Menurut Dr. H. Ikhsan Abdullah, pemerintah dapat mencontoh langkah yang dilakukan beberapa negara dalam permasalahan biaya sertifikasi halal. “Misalnya pemerintah Korea Selatan memberikan subsidi senilai 80 juta rupiah untuk membantu sertifikasi halal bagi UMKM, begitu pula dengan pemerintah Taiwan yang memberikan bantuan senilai 44 juta rupiah,” ujar promovendus yang juga aktif di Komisi Hukum MUI Pusat ini. Dr. H. Ikhsan Abdullah menambahkan, permasalahan sertifikasi hanyalah sekian banyak dari implikasi penerapan Undang-Undang nomor 33 tahun 2014. Permasalahan lain yang perlu segera diselesaikan pemerintah adalah pembuatan peraturan pemerintah, pembentukan Badan Penyelenggara Jaminan Produk Halal (BPJPH), dan lainnya.

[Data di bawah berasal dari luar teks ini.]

(** * Meta MCP server: registry, analyzer, orchestrator and executor

    A shallow embedding of the request-orchestration core of the
    meta-mcp-server repository (JavaScript) and the properties of it that
    the specification states.

    Conventions of the embedding:
    - a JavaScript string is a [string]: the sequence of its characters, one
      [ascii] per character.  [String.prototype.includes] and the regular
      expressions of the analyzer only compare characters, and [\w], [\b]
      only ask whether a character is one of [A-Za-z0-9_].
      [String.prototype.toLowerCase] is a parameter of the analyzer (section
      variable); [toLowerCase_ascii] is what it does on ASCII text;
    - a JavaScript number is a binary64 [float] where the code does
      arithmetic on fractions (the confidence), and an integer where it only
      counts (scores, lengths);
    - a JavaScript object used as a record of optional properties is a Rocq
      record of [option] fields ([None]: the property is absent and reads as
      [undefined]); an object used as a dictionary is an insertion-ordered
      association list ([JsObject.t]);
    - tool descriptors are shared, mutable objects: they live in a heap
      ([gmap loc ToolDescriptor]) and the registry holds references;
    - a function that can throw returns a [completion]; what is thrown is
      an [Error] object or another value (a handler of a tool is foreign
      code and may reject with anything). *)

From Stdlib Require Import Ascii String ZArith Floats.
From stdpp Require Import base strings list gmap pretty sorting.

Namun di sisi lain, Dr. Ikhsan Abdullah mendukung terbitnya Undang-Undang nomor 33 tentang jaminan produk halal yang dikeluarkan pemerintah, pasalnya kebutuhan akan kejelasan produk halal tidak hanya berguna bagi kaum Muslim, namun juga bagi kalangan non muslim. “Saat ini halal adalah trend global, bahkan sudah menjadi life style. Dengan adanya Undang-Undang nomor 33 tahun 2014 tentang jaminan produk halal maka menjadikan Indonesia sebagai negara pertama di dunia yang mewajibkan sertifikasi halal,” imbuh pria yang juga berprofesi sebagai dosen dan pengusaha ini.

Dalam sesi tanya jawab, Prof. Dr. Thohir Luth, guru besar hukum Islam dari FH Universitas Brawijaya meminta pendapat promovendus terkait masih adanya pendapat sebagian orang yang menilai  terbitnya Undang-Undang nomor 33 tahun 2014 menutup peluang bagi produk non halal. Menanggapi pertanyaan ini, Dr. Ikhsan Abdullah menegaskan bahwa Undang-Undang nomor 33 mewajibkan sertifikasi halal, bukan mewajibkan produk halal. “Jadi jangan khawatir, produk non halal tetap boleh ada di pasaran Indonesia, namun bagi produk halal harus memiliki sertifikasi halal,” jelas Dr. H. Ikhsan Abdullah yang merupakan alumnus FH Universitas Jember ini.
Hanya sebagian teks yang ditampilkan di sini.